Comment Off 21 Views

Mortgage lenders ought to provide service to underserved communities and potential homebuyers, although this is a duty that not many lenders have at heart.

Some federal programs have already involved lenders in “duty” service: this is the case with the Community Reinvestment Act, the Affordable Housing Program of the Federal Home Loan Banks and the affordable housing goals of Fannie Mae and Freddie Mac.

Institutions that provide financial service have a shareholder responsibility as well as a social responsibility. The lender’s duty is to serve, whether depositories and non-depositories, and some believe that this should be a “rule” for all mortgage providers. Such a claim is made by Levitin and Ratcliffe in their new book Homeownership Built to Last, and it has already sparkled controversies.

According to the two authors, the federal government dominates the mortgage sector; therefore the social duty to serve social policies is a consequence of this state of facts. Lenders now benefit from a number of government-led incentives and guaranteed securities such as the mortgage interest tax deduction, government-sponsored enterprises’ subsidies of mortgage rates, Federal Housing Administration insurance and so on. Levitin and Ratcliffe further argue that if lenders enjoy these advantages, it’s only fair that they also play by the government’s rules.
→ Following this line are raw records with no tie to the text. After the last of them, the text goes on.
Lemma siem_wf now e : Siem.wf now e -> Siem.fields now e <> [] /\ Forall member_wf (Siem.fields now e).
Proof.
  intros (Hn & _ & _ & Hg & Hd & Hi). split; [done|]. unfold Siem.fields. rewrite !Forall_app. split_and!.
  - members_wf.
  - destruct (Siem.reason_code e); members_wf.
  - destruct (Siem.policy_generation e); members_wf. cbn in *. apply small_number. lia.
  - destruct (Siem.d_device_id e); members_wf. cbn in *. apply small_number. lia.
  - destruct (Siem.d_inode e); members_wf. cbn in *. apply small_number. lia.
  - destruct (Siem.expected_root e); members_wf.
  - destruct (Siem.calculated_root e); members_wf.
  - members_wf.
Qed.

(** ** Theorems *)

Lemma append_line_ok os line file : fst (append_line os line file) = Ok tt ->
  append_line os line file = (Ok tt, file ++ line).
Proof. unfold append_line. destruct (opens os), (short_write os), (syncs os); cbn; done. Qed.

(** A report reads back as its fields. *)
Lemma report_readable e : Report.wf e -> read_line (Report.json_line e) = Some (Report.fields e).
Proof.
  intros Hwf. destruct (report_wf e Hwf) as [Hne Hf]. destruct Hwf as (Hc & Ho & _).
  rewrite report_line by done. by apply read_print_line; [apply read_escape|..].
Qed.

Lemma audit_log es : Forall Audit.wf es ->
  read_log (concat (map Audit.to_json_line es)) = Some (map Audit.fields es).
Proof.
  intros Hwf. rewrite (map_ext _ _ audit_line es).
  apply (read_log_lines Audit.fields); [apply no_newline_escape_bf|apply read_escape_bf|].
  eapply Forall_impl; [exact Hwf|apply audit_wf].
Qed.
Non-depositories would be expected to serve just like depositories given the fact that they too enjoy government support. Fannie Mae and Freddie Mac keep the majority of mortgage banks heavily involved, whereas private mortgage insurers depend on the GSEs. If down-payments are less than 20%, private mortgage insurance (PMI) is a must. Furthermore, depositories support non-depositories through warehouse lending.

The argument can move one step further from the primary to the secondary market where many banks have developed by providing loans through subsidiaries and affiliates that do not fall under the Community Reinvestment Act (CRA).

A full system needs to be created to support this social duty approach to mortgage lending. In order for lenders to perform their “social duties”, there is need of metrics, tools and incentives. Moreover, all goals should be enforced by a credible mechanism such as an independent commission, possibly under the authority of the Consumer Financial Protection Bureau.

Lenders commonly complain of how CRA lending has contributed to the housing collapse and that the GSEs’ housing goals have caused risky loans. Market studies actually debunk this negative perception by showing that 78% of CRA loans were break even or profitable. The majority of toxic loans that directly impacted the financial crisis were not subject to CRA or GSEs’ housing goals.

An objective assessment clearly shows that both lenders and regulators have their part of failure. The main problem lies in the fact that regulators have not enforced the CRA requirements as diligently as they should have. The United States cannot have two unequal housing credit systems: one for the wealthy, white communities and another for low to moderate income and minorities. While the former get traditional, non-predatory products from prime lenders and depositories the latter don’t get any service or they are served non-traditional, high-cost products by non-banks.

The future of the mortgage business depends on the measures taken by the federal government to open the market in an accessible and non-discriminatory manner.